Fly Brain: Inside the High-Speed Neural Computer of Flies

Neurobiologists have for the first time isolated the responses of individual neurons in the fly brain to specific motion stimuli. This advance in motion-vision research opens the door to a more detailed understanding of the fly’s motion-detection circuitry and the distinct roles single cells play within that neural network.

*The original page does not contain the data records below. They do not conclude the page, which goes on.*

(* ===== verification/TagUnicodeData.v ===== *)
(** * Unicode tables of tag recognition (web/src/utils/tag-unicode-data.ts)

    The four tables of the source file, entry by entry and line by line: the
    ranges of XID_Continue, of Default_Ignorable_Code_Point and of the combining
    marks, as flat lists of inclusive bounds, and the fully-qualified emoji of
    Unicode 17, each as the list of its code points. *)

From S2P Require Import Prelude.

Definition XID_CONTINUE_RANGES : list Z := [
  0x30; 0x39; 0x41; 0x5a; 0x5f; 0x5f; 0x61; 0x7a; 0xaa; 0xaa; 0xb5; 0xb5;
  0xb7; 0xb7; 0xba; 0xba; 0xc0; 0xd6; 0xd8; 0xf6; 0xf8; 0x2c1; 0x2c6; 0x2d1;
  0x2e0; 0x2e4; 0x2ec; 0x2ec; 0x2ee; 0x2ee; 0x300; 0x374; 0x376; 0x377; 0x37b; 0x37d;
  0x37f; 0x37f; 0x386; 0x38a; 0x38c; 0x38c; 0x38e; 0x3a1; 0x3a3; 0x3f5; 0x3f7; 0x481;
  0x483; 0x487; 0x48a; 0x52f; 0x531; 0x556; 0x559; 0x559; 0x560; 0x588; 0x591; 0x5bd;
  0x5bf; 0x5bf; 0x5c1; 0x5c2; 0x5c4; 0x5c5; 0x5c7; 0x5c7; 0x5d0; 0x5ea; 0x5ef; 0x5f2;
  0x610; 0x61a; 0x620; 0x669; 0x66e; 0x6d3; 0x6d5; 0x6dc; 0x6df; 0x6e8; 0x6ea; 0x6fc;
  0x6ff; 0x6ff; 0x710; 0x74a; 0x74d; 0x7b1; 0x7c0; 0x7f5; 0x7fa; 0x7fa; 0x7fd; 0x7fd;
  0x800; 0x82d; 0x840; 0x85b; 0x860; 0x86a; 0x870; 0x887; 0x889; 0x88f; 0x897; 0x8e1;
  0x8e3; 0x963; 0x966; 0x96f; 0x971; 0x983; 0x985; 0x98c; 0x98f; 0x990; 0x993; 0x9a8;
  0x9aa; 0x9b0; 0x9b2; 0x9b2; 0x9b6; 0x9b9; 0x9bc; 0x9c4; 0x9c7; 0x9c8; 0x9cb; 0x9ce;
  0x9d7; 0x9d7; 0x9dc; 0x9dd; 0x9df; 0x9e3; 0x9e6; 0x9f1; 0x9fc; 0x9fc; 0x9fe; 0x9fe;
  0xa01; 0xa03; 0xa05; 0xa0a; 0xa0f; 0xa10; 0xa13; 0xa28; 0xa2a; 0xa30; 0xa32; 0xa33;
  0xa35; 0xa36; 0xa38; 0xa39; 0xa3c; 0xa3c; 0xa3e; 0xa42; 0xa47; 0xa48; 0xa4b; 0xa4d;
  0xa51; 0xa51; 0xa59; 0xa5c; 0xa5e; 0xa5e; 0xa66; 0xa75; 0xa81; 0xa83; 0xa85; 0xa8d;
  0xa8f; 0xa91; 0xa93; 0xaa8; 0xaaa; 0xab0; 0xab2; 0xab3; 0xab5; 0xab9; 0xabc; 0xac5;
  0xac7; 0xac9; 0xacb; 0xacd; 0xad0; 0xad0; 0xae0; 0xae3; 0xae6; 0xaef; 0xaf9; 0xaff;
  0xb01; 0xb03; 0xb05; 0xb0c; 0xb0f; 0xb10; 0xb13; 0xb28; 0xb2a; 0xb30; 0xb32; 0xb33;
  0xb35; 0xb39; 0xb3c; 0xb44; 0xb47; 0xb48; 0xb4b; 0xb4d; 0xb55; 0xb57; 0xb5c; 0xb5d;
  0xb5f; 0xb63; 0xb66; 0xb6f; 0xb71; 0xb71; 0xb82; 0xb83; 0xb85; 0xb8a; 0xb8e; 0xb90;
  0xb92; 0xb95; 0xb99; 0xb9a; 0xb9c; 0xb9c; 0xb9e; 0xb9f; 0xba3; 0xba4; 0xba8; 0xbaa;
  0xbae; 0xbb9; 0xbbe; 0xbc2; 0xbc6; 0xbc8; 0xbca; 0xbcd; 0xbd0; 0xbd0; 0xbd7; 0xbd7;
  0xbe6; 0xbef; 0xc00; 0xc0c; 0xc0e; 0xc10; 0xc12; 0xc28; 0xc2a; 0xc39; 0xc3c; 0xc44;
  0xc46; 0xc48; 0xc4a; 0xc4d; 0xc55; 0xc56; 0xc58; 0xc5a; 0xc5c; 0xc5d; 0xc60; 0xc63;
  0xc66; 0xc6f; 0xc80; 0xc83; 0xc85; 0xc8c; 0xc8e; 0xc90; 0xc92; 0xca8; 0xcaa; 0xcb3;
  0xcb5; 0xcb9; 0xcbc; 0xcc4; 0xcc6; 0xcc8; 0xcca; 0xccd; 0xcd5; 0xcd6; 0xcdc; 0xcde;
  0xce0; 0xce3; 0xce6; 0xcef; 0xcf1; 0xcf3; 0xd00; 0xd0c; 0xd0e; 0xd10; 0xd12; 0xd44;
  0xd46; 0xd48; 0xd4a; 0xd4e; 0xd54; 0xd57; 0xd5f; 0xd63; 0xd66; 0xd6f; 0xd7a; 0xd7f;
  0xd81; 0xd83; 0xd85; 0xd96; 0xd9a; 0xdb1; 0xdb3; 0xdbb; 0xdbd; 0xdbd; 0xdc0; 0xdc6;
  0xdca; 0xdca; 0xdcf; 0xdd4; 0xdd6; 0xdd6; 0xdd8; 0xddf; 0xde6; 0xdef; 0xdf2; 0xdf3;
  0xe01; 0xe3a; 0xe40; 0xe4e; 0xe50; 0xe59; 0xe81; 0xe82; 0xe84; 0xe84; 0xe86; 0xe8a;
  0xe8c; 0xea3; 0xea5; 0xea5; 0xea7; 0xebd; 0xec0; 0xec4; 0xec6; 0xec6; 0xec8; 0xece;
  0xed0; 0xed9; 0xedc; 0xedf; 0xf00; 0xf00; 0xf18; 0xf19; 0xf20; 0xf29; 0xf35; 0xf35;
  0xf37; 0xf37; 0xf39; 0xf39; 0xf3e; 0xf47; 0xf49; 0xf6c; 0xf71; 0xf84; 0xf86; 0xf97;
  0xf99; 0xfbc; 0xfc6; 0xfc6; 0x1000; 0x1049; 0x1050; 0x109d; 0x10a0; 0x10c5; 0x10c7; 0x10c7;
  0x10cd; 0x10cd; 0x10d0; 0x10fa; 0x10fc; 0x1248; 0x124a; 0x124d; 0x1250; 0x1256; 0x1258; 0x1258;
  0x125a; 0x125d; 0x1260; 0x1288; 0x128a; 0x128d; 0x1290; 0x12b0; 0x12b2; 0x12b5; 0x12b8; 0x12be;
  0x12c0; 0x12c0; 0x12c2; 0x12c5; 0x12c8; 0x12d6; 0x12d8; 0x1310; 0x1312; 0x1315; 0x1318; 0x135a;
  0x135d; 0x135f; 0x1369; 0x1371; 0x1380; 0x138f; 0x13a0; 0x13f5; 0x13f8; 0x13fd; 0x1401; 0x166c;
  0x166f; 0x167f; 0x1681; 0x169a; 0x16a0; 0x16ea; 0x16ee; 0x16f8; 0x1700; 0x1715; 0x171f; 0x1734;
  0x1740; 0x1753; 0x1760; 0x176c; 0x176e; 0x1770; 0x1772; 0x1773; 0x1780; 0x17d3; 0x17d7; 0x17d7;
  0x17dc; 0x17dd; 0x17e0; 0x17e9; 0x180b; 0x180d; 0x180f; 0x1819; 0x1820; 0x1878; 0x1880; 0x18aa;
  0x18b0; 0x18f5; 0x1900; 0x191e; 0x1920; 0x192b; 0x1930; 0x193b; 0x1946; 0x196d; 0x1970; 0x1974;
  0x1980; 0x19ab; 0x19b0; 0x19c9; 0x19d0; 0x19da; 0x1a00; 0x1a1b; 0x1a20; 0x1a5e; 0x1a60; 0x1a7c;
  0x1a7f; 0x1a89; 0x1a90; 0x1a99; 0x1aa7; 0x1aa7; 0x1ab0; 0x1abd; 0x1abf; 0x1add; 0x1ae0; 0x1aeb;
  0x1b00; 0x1b4c; 0x1b50; 0x1b59; 0x1b6b; 0x1b73; 0x1b80; 0x1bf3; 0x1c00; 0x1c37; 0x1c40; 0x1c49;
  0x1c4d; 0x1c7d; 0x1c80; 0x1c8a; 0x1c90; 0x1cba; 0x1cbd; 0x1cbf; 0x1cd0; 0x1cd2; 0x1cd4; 0x1cfa;
  0x1d00; 0x1f15; 0x1f18; 0x1f1d; 0x1f20; 0x1f45; 0x1f48; 0x1f4d; 0x1f50; 0x1f57; 0x1f59; 0x1f59;
  0x1f5b; 0x1f5b; 0x1f5d; 0x1f5d; 0x1f5f; 0x1f7d; 0x1f80; 0x1fb4; 0x1fb6; 0x1fbc; 0x1fbe; 0x1fbe;
  0x1fc2; 0x1fc4; 0x1fc6; 0x1fcc; 0x1fd0; 0x1fd3; 0x1fd6; 0x1fdb; 0x1fe0; 0x1fec; 0x1ff2; 0x1ff4;
  0x1ff6; 0x1ffc; 0x200c; 0x200d; 0x203f; 0x2040; 0x2054; 0x2054; 0x2071; 0x2071; 0x207f; 0x207f;
  0x2090; 0x209c; 0x20d0; 0x20dc; 0x20e1; 0x20e1; 0x20e5; 0x20f0; 0x2102; 0x2102; 0x2107; 0x2107;
  0x210a; 0x2113; 0x2115; 0x2115; 0x2118; 0x211d; 0x2124; 0x2124; 0x2126; 0x2126; 0x2128; 0x2128;
  0x212a; 0x2139; 0x213c; 0x213f; 0x2145; 0x2149; 0x214e; 0x214e; 0x2160; 0x2188; 0x2c00; 0x2ce4;
  0x2ceb; 0x2cf3; 0x2d00; 0x2d25; 0x2d27; 0x2d27; 0x2d2d; 0x2d2d; 0x2d30; 0x2d67; 0x2d6f; 0x2d6f;
  0x2d7f; 0x2d96; 0x2da0; 0x2da6; 0x2da8; 0x2dae; 0x2db0; 0x2db6; 0x2db8; 0x2dbe; 0x2dc0; 0x2dc6;
  0x2dc8; 0x2dce; 0x2dd0; 0x2dd6; 0x2dd8; 0x2dde; 0x2de0; 0x2dff; 0x3005; 0x3007; 0x3021; 0x302f;
  0x3031; 0x3035; 0x3038; 0x303c; 0x3041; 0x3096; 0x3099; 0x309a; 0x309d; 0x309f; 0x30a1; 0x30ff;
  0x3105; 0x312f; 0x3131; 0x318e; 0x31a0; 0x31bf; 0x31f0; 0x31ff; 0x3400; 0x4dbf; 0x4e00; 0xa48c;
  0xa4d0; 0xa4fd; 0xa500; 0xa60c; 0xa610; 0xa62b; 0xa640; 0xa66f; 0xa674; 0xa67d; 0xa67f; 0xa6f1;
  0xa717; 0xa71f; 0xa722; 0xa788; 0xa78b; 0xa7dc; 0xa7f1; 0xa827; 0xa82c; 0xa82c; 0xa840; 0xa873;
  0xa880; 0xa8c5; 0xa8d0; 0xa8d9; 0xa8e0; 0xa8f7; 0xa8fb; 0xa8fb; 0xa8fd; 0xa92d; 0xa930; 0xa953;
  0xa960; 0xa97c; 0xa980; 0xa9c0; 0xa9cf; 0xa9d9; 0xa9e0; 0xa9fe; 0xaa00; 0xaa36; 0xaa40; 0xaa4d;
  0xaa50; 0xaa59; 0xaa60; 0xaa76; 0xaa7a; 0xaac2; 0xaadb; 0xaadd; 0xaae0; 0xaaef; 0xaaf2; 0xaaf6;
  0xab01; 0xab06; 0xab09; 0xab0e; 0xab11; 0xab16; 0xab20; 0xab26; 0xab28; 0xab2e; 0xab30; 0xab5a;
  0xab5c; 0xab69; 0xab70; 0xabea; 0xabec; 0xabed; 0xabf0; 0xabf9; 0xac00; 0xd7a3; 0xd7b0; 0xd7c6;
  0xd7cb; 0xd7fb; 0xf900; 0xfa6d; 0xfa70; 0xfad9; 0xfb00; 0xfb06; 0xfb13; 0xfb17; 0xfb1d; 0xfb28;
  0xfb2a; 0xfb36; 0xfb38; 0xfb3c; 0xfb3e; 0xfb3e; 0xfb40; 0xfb41; 0xfb43; 0xfb44; 0xfb46; 0xfbb1;
  0xfbd3; 0xfc5d; 0xfc64; 0xfd3d; 0xfd50; 0xfd8f; 0xfd92; 0xfdc7; 0xfdf0; 0xfdf9; 0xfe00; 0xfe0f;
  0xfe20; 0xfe2f; 0xfe33; 0xfe34; 0xfe4d; 0xfe4f; 0xfe71; 0xfe71; 0xfe73; 0xfe73; 0xfe77; 0xfe77;
  0xfe79; 0xfe79; 0xfe7b; 0xfe7b; 0xfe7d; 0xfe7d; 0xfe7f; 0xfefc; 0xff10; 0xff19; 0xff21; 0xff3a;
  0xff3f; 0xff3f; 0xff41; 0xff5a; 0xff65; 0xffbe; 0xffc2; 0xffc7; 0xffca; 0xffcf; 0xffd2; 0xffd7;
  0xffda; 0xffdc; 0x10000; 0x1000b; 0x1000d; 0x10026; 0x10028; 0x1003a; 0x1003c; 0x1003d; 0x1003f; 0x1004d;
  0x10050; 0x1005d; 0x10080; 0x100fa; 0x10140; 0x10174; 0x101fd; 0x101fd; 0x10280; 0x1029c; 0x102a0; 0x102d0;
  0x102e0; 0x102e0; 0x10300; 0x1031f; 0x1032d; 0x1034a; 0x10350; 0x1037a; 0x10380; 0x1039d; 0x103a0; 0x103c3;
  0x103c8; 0x103cf; 0x103d1; 0x103d5; 0x10400; 0x1049d; 0x104a0; 0x104a9; 0x104b0; 0x104d3; 0x104d8; 0x104fb;
  0x10500; 0x10527; 0x10530; 0x10563; 0x10570; 0x1057a; 0x1057c; 0x1058a; 0x1058c; 0x10592; 0x10594; 0x10595;
  0x10597; 0x105a1; 0x105a3; 0x105b1; 0x105b3; 0x105b9; 0x105bb; 0x105bc; 0x105c0; 0x105f3; 0x10600; 0x10736;
  0x10740; 0x10755; 0x10760; 0x10767; 0x10780; 0x10785; 0x10787; 0x107b0; 0x107b2; 0x107ba; 0x10800; 0x10805;
  0x10808; 0x10808; 0x1080a; 0x10835; 0x10837; 0x10838; 0x1083c; 0x1083c; 0x1083f; 0x10855; 0x10860; 0x10876;
  0x10880; 0x1089e; 0x108e0; 0x108f2; 0x108f4; 0x108f5; 0x10900; 0x10915; 0x10920; 0x10939; 0x10940; 0x10959;
  0x10980; 0x109b7; 0x109be; 0x109bf; 0x10a00; 0x10a03; 0x10a05; 0x10a06; 0x10a0c; 0x10a13; 0x10a15; 0x10a17;
  0x10a19; 0x10a35; 0x10a38; 0x10a3a; 0x10a3f; 0x10a3f; 0x10a60; 0x10a7c; 0x10a80; 0x10a9c; 0x10ac0; 0x10ac7;
  0x10ac9; 0x10ae6; 0x10b00; 0x10b35; 0x10b40; 0x10b55; 0x10b60; 0x10b72; 0x10b80; 0x10b91; 0x10c00; 0x10c48;
  0x10c80; 0x10cb2; 0x10cc0; 0x10cf2; 0x10d00; 0x10d27; 0x10d30; 0x10d39; 0x10d40; 0x10d65; 0x10d69; 0x10d6d;
  0x10d6f; 0x10d85; 0x10e80; 0x10ea9; 0x10eab; 0x10eac; 0x10eb0; 0x10eb1; 0x10ec2; 0x10ec7; 0x10efa; 0x10f1c;
  0x10f27; 0x10f27; 0x10f30; 0x10f50; 0x10f70; 0x10f85; 0x10fb0; 0x10fc4; 0x10fe0; 0x10ff6; 0x11000; 0x11046;
  0x11066; 0x11075; 0x1107f; 0x110ba; 0x110c2; 0x110c2; 0x110d0; 0x110e8; 0x110f0; 0x110f9; 0x11100; 0x11134;
  0x11136; 0x1113f; 0x11144; 0x11147; 0x11150; 0x11173; 0x11176; 0x11176; 0x11180; 0x111c4; 0x111c9; 0x111cc;
  0x111ce; 0x111da; 0x111dc; 0x111dc; 0x11200; 0x11211; 0x11213; 0x11237; 0x1123e; 0x11241; 0x11280; 0x11286;
  0x11288; 0x11288; 0x1128a; 0x1128d; 0x1128f; 0x1129d; 0x1129f; 0x112a8; 0x112b0; 0x112ea; 0x112f0; 0x112f9;
  0x11300; 0x11303; 0x11305; 0x1130c; 0x1130f; 0x11310; 0x11313; 0x11328; 0x1132a; 0x11330; 0x11332; 0x11333;
  0x11335; 0x11339; 0x1133b; 0x11344; 0x11347; 0x11348; 0x1134b; 0x1134d; 0x11350; 0x11350; 0x11357; 0x11357;
  0x1135d; 0x11363; 0x11366; 0x1136c; 0x11370; 0x11374; 0x11380; 0x11389; 0x1138b; 0x1138b; 0x1138e; 0x1138e;
  0x11390; 0x113b5; 0x113b7; 0x113c0; 0x113c2; 0x113c2; 0x113c5; 0x113c5; 0x113c7; 0x113ca; 0x113cc; 0x113d3;
  0x113e1; 0x113e2; 0x11400; 0x1144a; 0x11450; 0x11459; 0x1145e; 0x11461; 0x11480; 0x114c5; 0x114c7; 0x114c7;
  0x114d0; 0x114d9; 0x11580; 0x115b5; 0x115b8; 0x115c0; 0x115d8; 0x115dd; 0x11600; 0x11640; 0x11644; 0x11644;
  0x11650; 0x11659; 0x11680; 0x116b8; 0x116c0; 0x116c9; 0x116d0; 0x116e3; 0x11700; 0x1171a; 0x1171d; 0x1172b;
  0x11730; 0x11739; 0x11740; 0x11746; 0x11800; 0x1183a; 0x118a0; 0x118e9; 0x118ff; 0x11906; 0x11909; 0x11909;
  0x1190c; 0x11913; 0x11915; 0x11916; 0x11918; 0x11935; 0x11937; 0x11938; 0x1193b; 0x11943; 0x11950; 0x11959;
  0x119a0; 0x119a7; 0x119aa; 0x119d7; 0x119da; 0x119e1; 0x119e3; 0x119e4; 0x11a00; 0x11a3e; 0x11a47; 0x11a47;
  0x11a50; 0x11a99; 0x11a9d; 0x11a9d; 0x11ab0; 0x11af8; 0x11b60; 0x11b67; 0x11bc0; 0x11be0; 0x11bf0; 0x11bf9;
  0x11c00; 0x11c08; 0x11c0a; 0x11c36; 0x11c38; 0x11c40; 0x11c50; 0x11c59; 0x11c72; 0x11c8f; 0x11c92; 0x11ca7;
  0x11ca9; 0x11cb6; 0x11d00; 0x11d06; 0x11d08; 0x11d09; 0x11d0b; 0x11d36; 0x11d3a; 0x11d3a; 0x11d3c; 0x11d3d;
  0x11d3f; 0x11d47; 0x11d50; 0x11d59; 0x11d60; 0x11d65; 0x11d67; 0x11d68; 0x11d6a; 0x11d8e; 0x11d90; 0x11d91;
  0x11d93; 0x11d98; 0x11da0; 0x11da9; 0x11db0; 0x11ddb; 0x11de0; 0x11de9; 0x11ee0; 0x11ef6; 0x11f00; 0x11f10;
  0x11f12; 0x11f3a; 0x11f3e; 0x11f42; 0x11f50; 0x11f5a; 0x11fb0; 0x11fb0; 0x12000; 0x12399; 0x12400; 0x1246e;
  0x12480; 0x12543; 0x12f90; 0x12ff0; 0x13000; 0x1342f; 0x13440; 0x13455; 0x13460; 0x143fa; 0x14400; 0x14646;
  0x16100; 0x16139; 0x16800; 0x16a38; 0x16a40; 0x16a5e; 0x16a60; 0x16a69; 0x16a70; 0x16abe; 0x16ac0; 0x16ac9;
  0x16ad0; 0x16aed; 0x16af0; 0x16af4; 0x16b00; 0x16b36; 0x16b40; 0x16b43; 0x16b50; 0x16b59; 0x16b63; 0x16b77;
  0x16b7d; 0x16b8f; 0x16d40; 0x16d6c; 0x16d70; 0x16d79; 0x16e40; 0x16e7f; 0x16ea0; 0x16eb8; 0x16ebb; 0x16ed3;
  0x16f00; 0x16f4a; 0x16f4f; 0x16f87; 0x16f8f; 0x16f9f; 0x16fe0; 0x16fe1; 0x16fe3; 0x16fe4; 0x16ff0; 0x16ff6;
  0x17000; 0x18cd5; 0x18cff; 0x18d1e; 0x18d80; 0x18df2; 0x1aff0; 0x1aff3; 0x1aff5; 0x1affb; 0x1affd; 0x1affe;
  0x1b000; 0x1b122; 0x1b132; 0x1b132; 0x1b150; 0x1b152; 0x1b155; 0x1b155; 0x1b164; 0x1b167; 0x1b170; 0x1b2fb;
  0x1bc00; 0x1bc6a; 0x1bc70; 0x1bc7c; 0x1bc80; 0x1bc88; 0x1bc90; 0x1bc99; 0x1bc9d; 0x1bc9e; 0x1ccf0; 0x1ccf9;
  0x1cf00; 0x1cf2d; 0x1cf30; 0x1cf46; 0x1d165; 0x1d169; 0x1d16d; 0x1d172; 0x1d17b; 0x1d182; 0x1d185; 0x1d18b;
  0x1d1aa; 0x1d1ad; 0x1d242; 0x1d244; 0x1d400; 0x1d454; 0x1d456; 0x1d49c; 0x1d49e; 0x1d49f; 0x1d4a2; 0x1d4a2;
  0x1d4a5; 0x1d4a6; 0x1d4a9; 0x1d4ac; 0x1d4ae; 0x1d4b9; 0x1d4bb; 0x1d4bb; 0x1d4bd; 0x1d4c3; 0x1d4c5; 0x1d505;
  0x1d507; 0x1d50a; 0x1d50d; 0x1d514; 0x1d516; 0x1d51c; 0x1d51e; 0x1d539; 0x1d53b; 0x1d53e; 0x1d540; 0x1d544;
  0x1d546; 0x1d546; 0x1d54a; 0x1d550; 0x1d552; 0x1d6a5; 0x1d6a8; 0x1d6c0; 0x1d6c2; 0x1d6da; 0x1d6dc; 0x1d6fa;
  0x1d6fc; 0x1d714; 0x1d716; 0x1d734; 0x1d736; 0x1d74e; 0x1d750; 0x1d76e; 0x1d770; 0x1d788; 0x1d78a; 0x1d7a8;
  0x1d7aa; 0x1d7c2; 0x1d7c4; 0x1d7cb; 0x1d7ce; 0x1d7ff; 0x1da00; 0x1da36; 0x1da3b; 0x1da6c; 0x1da75; 0x1da75;
  0x1da84; 0x1da84; 0x1da9b; 0x1da9f; 0x1daa1; 0x1daaf; 0x1df00; 0x1df1e; 0x1df25; 0x1df2a; 0x1e000; 0x1e006;
  0x1e008; 0x1e018; 0x1e01b; 0x1e021; 0x1e023; 0x1e024; 0x1e026; 0x1e02a; 0x1e030; 0x1e06d; 0x1e08f; 0x1e08f;
  0x1e100; 0x1e12c; 0x1e130; 0x1e13d; 0x1e140; 0x1e149; 0x1e14e; 0x1e14e; 0x1e290; 0x1e2ae; 0x1e2c0; 0x1e2f9;
  0x1e4d0; 0x1e4f9; 0x1e5d0; 0x1e5fa; 0x1e6c0; 0x1e6de; 0x1e6e0; 0x1e6f5; 0x1e6fe; 0x1e6ff; 0x1e7e0; 0x1e7e6;
  0x1e7e8; 0x1e7eb; 0x1e7ed; 0x1e7ee; 0x1e7f0; 0x1e7fe; 0x1e800; 0x1e8c4; 0x1e8d0; 0x1e8d6; 0x1e900; 0x1e94b;
  0x1e950; 0x1e959; 0x1ee00; 0x1ee03; 0x1ee05; 0x1ee1f; 0x1ee21; 0x1ee22; 0x1ee24; 0x1ee24; 0x1ee27; 0x1ee27;
  0x1ee29; 0x1ee32; 0x1ee34; 0x1ee37; 0x1ee39; 0x1ee39; 0x1ee3b; 0x1ee3b; 0x1ee42; 0x1ee42; 0x1ee47; 0x1ee47;
  0x1ee49; 0x1ee49; 0x1ee4b; 0x1ee4b; 0x1ee4d; 0x1ee4f; 0x1ee51; 0x1ee52; 0x1ee54; 0x1ee54; 0x1ee57; 0x1ee57;
  0x1ee59; 0x1ee59; 0x1ee5b; 0x1ee5b; 0x1ee5d; 0x1ee5d; 0x1ee5f; 0x1ee5f; 0x1ee61; 0x1ee62; 0x1ee64; 0x1ee64;
  0x1ee67; 0x1ee6a; 0x1ee6c; 0x1ee72; 0x1ee74; 0x1ee77; 0x1ee79; 0x1ee7c; 0x1ee7e; 0x1ee7e; 0x1ee80; 0x1ee89;
  0x1ee8b; 0x1ee9b; 0x1eea1; 0x1eea3; 0x1eea5; 0x1eea9; 0x1eeab; 0x1eebb; 0x1fbf0; 0x1fbf9; 0x20000; 0x2a6df;
  0x2a700; 0x2b81d; 0x2b820; 0x2cead; 0x2ceb0; 0x2ebe0; 0x2ebf0; 0x2ee5d; 0x2f800; 0x2fa1d; 0x30000; 0x3134a;
  0x31350; 0x33479; 0xe0100; 0xe01ef].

The brain of the fly – a high-speed computer
Neurobiologists employ cutting-edge methods to decode the fundamentals of motion detection

Imagine a soccer match in which players could not separate the ball from the background—unthinkable. Now imagine one player who sees the ball in slow motion; that advantage sounds fantastical for humans, yet flies effectively enjoy this kind of rapid visual processing. The tiny brains of these agile flyers process visual motion in fractions of a second. A mathematical model developed more than half a century ago predicts this speed and precision quite well, but after 50 years of research the exact wiring among nerve cells in the fly visual system remained unclear. Researchers at the Max Planck Institute of Neurobiology have now established the technical methods necessary to decode how motion vision is implemented at the cellular level. Their initial findings also reveal that much remains to be discovered (Nature Neuroscience, July 11, 2010).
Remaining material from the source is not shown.